Au début des années 1950, l’artiste britannique Henry Moore (1898-1986) exerce une influence certaine sur Colville, manifeste dans les formes sculpturales des séries de figures nues dans des paysages tels que Nudes on Shore (Nus sur rivage), 1950. Les poses, le cadre et le traitement des détails sont tous des éléments qui évoquent la sculpture et les dessins de Moore de cette période. Bien que Moore se soit illustré pendant la Seconde Guerre mondiale avec ses dessins dépeignant la vie dans les abris des années 1940-1941, c’est le peintre Miller Brittain (1914-1968) de Saint John, Nouveau-Brunswick (artiste de guerre lui aussi), qui incite Colville à étudier les œuvres du grand sculpteur britannique. Au début des années 1950, Colville commence à faire du travail qu’il considérait mature : « Après avoir terminé Nude and Dummy (Nu et mannequin), je me suis dit : “Là, je sens que j’ai mis le doigt sur quelque chose” — ce que les gens en littérature et en poésie décrivent comme le poète qui trouve sa voix. »
Idées et matériaux
À la fin des années 1940, Colville travaille principalement à l’aquarelle et à l’huile, les matériaux qu’il utilisait comme artiste de guerre.

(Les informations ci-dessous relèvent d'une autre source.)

(** One loop to its end, then the rest of the schedule. *)
Lemma duplex_first_loop timed iobuf n : forall (sched : list (turn (World C E F Wr Ch))) a b p q w w',
  run_pump entry timed iobuf n a b p w = (w', Ok tt) ->
  duplex entry timed iobuf (replicate n (Loop true) ++ sched) a b p q w =
  duplex entry timed iobuf sched a b Finished q w'.
Proof.
  induction n as [|n IH]; intros sched a b p q w w'; [by destruct p; intros [= ->]|].
  destruct (decide (p = Finished)) as [->|Hp].
  - intros [= ->]; destruct (decide (q = Finished)) as [->|Hq]; [by destruct sched|].
    cbn [replicate app]; rewrite duplex_cons by congruence; unfold sbind; cbn [pump_step]; unfold sret.
    apply IH; by destruct n.
  - intros Hrun; cbn [replicate app]; rewrite duplex_cons by congruence; unfold sbind.
    assert (run_pump entry timed iobuf (S n) a b p w =
      sbind (pump_step entry timed iobuf a b p) (fun ps => run_pump entry timed iobuf n a b ps) w) as Hs by (by destruct p).
    rewrite Hrun in Hs; unfold sbind in Hs.
    destruct (pump_step entry timed iobuf a b p w) as [w1 [p1| | |]]; try done; by apply IH.
Qed.

Lemma both_ways_ok sched a b r w :
  duplex entry (0 <? io_timeout_secs) (get_iobuf kMaxChunkSize) sched a b Reading Reading (rworld r) = (w, Ok tt) ->
  both_ways entry io_timeout_secs get_iobuf sched a b r = ({| rworld := w; net := net r; wheel := wheel r |}, Ok tt).
Proof. intros Ed; unfold both_ways, catch, on_world; by rewrite Ed. Qed.

(** The loop that reads from a stream that is closed. *)
Lemma closed_stream_ends timed iobuf w p k o c :
  objects (strs w) !! p = Some o -> stream_closed o = true -> socks w !! k = Some c ->
  pump_step entry timed iobuf (Strm p) (Sock k) Reading w = (set_socks (insert k (IoClose c)) w, Ok Finished).
Proof.
  intros Ho Hc Hk; cbn [pump_step ep_read]; unfold on_strs, Read, deref; srun; rewrite Ho, Hc; cbn -[Close].
  unfold on_strs, on_sock; srun; cbn -[Close]; rewrite (Close_closed false p (strs w) o Ho Hc); cbn; rewrite Hk.
  by destruct w.
Qed.

(** The loop that reads from a stream for which nothing has come waits. *)
Lemma idle_stream_waits timed iobuf w p k :
  idle w p -> exists w', pump_step entry timed iobuf (Strm p) (Sock k) Reading w = (w', Hang).
Proof.
  intros (o & Ho & Hcl & Hi); destruct (chan_receive_none _ Hi) as (c' & Hr).
  cbn [pump_step ep_read]; unfold on_strs, Read, deref; srun.
  rewrite Ho, Hcl, (on_channel_spec (strs w) p o _ c' Hang) by done; by eexists.
Qed.

(** After the loop into the stream has returned. *)
Lemma quiet_rest timed iobuf sched w p k o c :
  objects (strs w) !! p = Some o -> stream_closed o = true -> socks w !! k = Some c ->
  let rest s := duplex entry timed iobuf s (Sock k) (Strm p) Finished Reading w in
  (rest (Loop <$> sched)).2 = Hang \/ rest (Loop <$> sched) = rest [Loop false].
Proof.
  intros Ho Hcl Hk rest; unfold rest; induction sched as [|[] sched IH]; [by left|..]; cbn [fmap list_fmap];
    rewrite (duplex_cons _ _ _ (Loop _)) by done; [exact IH|].
  right; rewrite duplex_cons by done.
  rewrite !(sbind_ok _ _ _ _ _ (closed_stream_ends timed iobuf w p k o c Ho Hcl Hk)); by destruct sched.
Qed.

(** A chunk the loop has read. *)
Definition copies (ps : pump) : Prop :=
  match ps with
  | Reading => True
  | Writing (Some buf, n) => 0 < n <= kMaxChunkSize /\ n <= zlen buf /\ is_bytes buf
  | _ => False
  end.

Lemma pump_to_stream_step timed iobuf w p k wr cid i c ps :
  kMaxChunkSize <= zlen iobuf -> is_bytes iobuf ->
  socks w !! k = Some c -> live c -> is_bytes (rx c) -> sending w p wr cid i -> idle w p -> copies ps ->
  exists w' ps', pump_step entry timed iobuf (Sock k) (Strm p) ps w = (w', Ok ps') /\
    (ps' = Finished \/ exists c', socks w' !! k = Some c' /\ live c' /\ is_bytes (rx c') /\ sending w' p wr cid i /\ idle w' p /\ copies ps').
Proof.
  intros Hsz Hbs Hk Hl Hb Hs Hid Hps; destruct ps as [|[[buf|] n]|]; try done; cbn [pump_step]; srun.
  - destruct (decide (rx c = [])) as [Hr|Hr].
    + destruct (read_eof iobuf Hsz w k c) as (c' & ec & m & -> & Hec & _); [done..|].
      bool_false (ec =? 0); cbn [negb finish]; srun; unfold on_strs; destruct Hs as (o & Ho & Hcl & Hw & Ha & _ & <- & Hi).
      destruct (writer_sends wr (make_event (stream_sid o) StreamCloseRequest) (ms_env (strs w)) Ha)
        as (e & ev' & Hcall & _); [by apply close_sendable|].
      destruct (Close_accepted (strs w) p o wr e ev' Ho Hcl Hw Hcall) as (s' & o' & HC & _); cbn [strs set_socks]; rewrite HC.
      by eexists _, Finished; split; [|left].
    + destruct (read_data iobuf Hsz w k c) as (c' & d & -> & Hd & Hn & Hrx & _ & Hl'); [done..|].
      cbn [Z.eqb negb]; destruct (routine_run timed (set_socks (insert k c') w)) as (t & ->).
      eexists _, (Writing _); split; [done|]; right; exists c'; cbn; rewrite lookup_insert_eq; rewrite Hrx in Hb.
      apply is_bytes_app in Hb as [Hbd Hbr]; apply zlen_pos in Hd; split_and!; try done; [zlen_solve|].
      apply is_bytes_app; split; [done | auto with snova].
  - destruct Hps as (Hn & Hz & Hby); destruct (write_strm entry w p wr cid i buf n Hs Hn Hz Hby)
      as (w' & ev & -> & Hs' & _ & _ & _ & Hso & _ & _ & Hkp); cbn [Z.eqb negb].
    destruct (routine_run timed w') as (t & ->); eexists _, Reading; split; [done|]; right; exists c; cbn; rewrite Hso.
    destruct Hid as (o & Ho & Hcl & Hi); destruct (Hkp p o Ho) as (o' & Ho' & [= Hch Hcl' _ _ _]).
    split_and!; try done; exists o'; cbn; rewrite Hch, Hcl'; by split_and!.
Qed.
(* ===== verification/DnsProxy.v ===== *)
(** * The DNS proxy

    src/snova/server/dns_proxy_server.cc: queries of local clients go to a default name server over
    UDP or to a trusted one over TLS or HTTPS, and the answers are matched to the clients by the
    transaction id.  The table of pending queries is [g_dns_states]; every entry has a timeout in
    the time wheel.  The bodies of the three loops are operations on one state, cut where a loop
    starts its next turn; UDP sockets are a class of operations. *)

From S2P Require Import Prelude Endian IoBuf TimeWheel Text HttpHelper NetHelper Address Io Connect DnsOptions.

(** [async_send_to] and [async_receive_from] (at most so many bytes). *)
Class UdpSocket (U Ep : Type) := {
  async_send_to : bytes -> Ep -> st U Z;
  async_receive_from : Z -> st U (bytes * Ep * Z)
}.

(** [absl::WebSafeBase64Escape]. *)
Class AbslEscaping := WebSafeBase64Escape : bytes -> bytes.

Record DNSProxyState (Ep : Type) := {
  orig_endpoint : Ep;
  orig_payload : bytes;
  cancel_ns_timeout : nat;
  disable_default_ns : bool;
  disable_trusted_ns : bool
}.
Arguments Build_DNSProxyState {Ep}. Arguments orig_endpoint {Ep}. Arguments orig_payload {Ep}.
Arguments cancel_ns_timeout {Ep}. Arguments disable_default_ns {Ep}. Arguments disable_trusted_ns {Ep}.
(* ===== verification/MuxClient.v ===== *)
(** * The client side of the multiplexed connections

    src/snova/mux/mux_client.cc: how a node dials its connections, keeps the slots of its session
    filled and retires old connections; and the transport a connection runs on
    (src/snova/io/tcp_socket.cc, tls_socket.cc, ws_socket.cc).  OpenSSL's stream is a class of
    operations. *)

From S2P Require Import Prelude Endian IoBuf TimeWheel Text HttpHelper Address PbMessages MuxEvent CipherContext Io WsSocket Connect.
From S2P Require Import AsyncMutex MuxConnection MuxStream MuxConnManager.

(** ** Transports *)

(** [TlsSocket] over a socket, and its client handshake. *)
Class Tls (K L : Type) := {
  tls_new : K -> L;
  ClientHandshake : st L Z
}.

(** What [IOConnectionPtr] points to. *)
Inductive transport (K L : Type) :=
| TcpSocket (k : K)
| TlsSocket (l : L)
| WsTcp (w : WebSocket K)
| WsTls (w : WebSocket L).
Arguments TcpSocket {K L}. Arguments TlsSocket {K L}. Arguments WsTcp {K L}. Arguments WsTls {K L}.

Section transports.
Context {K L : Type} `{IOConnection K, IOConnection L, Tls K L} `{Platform} `{AbslStrings, OpenSSL}.
Variables (stack_k : WebSocket K -> bytes) (stack_l : WebSocket L -> bytes).

(** An operation of the object behind the pointer. *)
Definition lift_t {A B} (inj : A -> transport K L) (m : st A B) (a : A) : transport K L * res B :=
  let '(a, r) := m a in (inj a, r).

Des travaux tels que Railroad over Marsh (Chemin de fer au-dessus d’un marais), 1947, ressemblaient même à son art de guerre en terme de sujet, de composition et de technique. En 1950 cependant, il commence également à utiliser la tempera alors qu’il s’emploie à trouver un medium plus propice aux lignes simples, de style Hard edge, et aux couches méticuleuses de touches avec lesquelles il construit ses images. Il peint sa murale de 1948, The History of Mount Allison (L’histoire de Mount Allison), avec de la tempera à l’œuf sur une toile qui a ensuite été marouflée au mur. Il réalise également des peintures plus petites, comme Nus sur rivage, 1950, à la tempera à l’œuf.
Pendant les années 1950, il cherche à préciser son approche et change délibérément de sujet pour se concentrer sur la figure humaine, afin de communiquer plus efficacement ses idées. Comme il l’explique dans une conférence : « Alors je me suis rendu compte que je ne pouvais pas continuer à utiliser seulement les chevaux comme forme organique, et que la peinture à l’huile était tout à fait inadaptée à ma méthode de travail. J’ai donc décidé que je peindrais la figure humaine et que j’utiliserais la tempera. »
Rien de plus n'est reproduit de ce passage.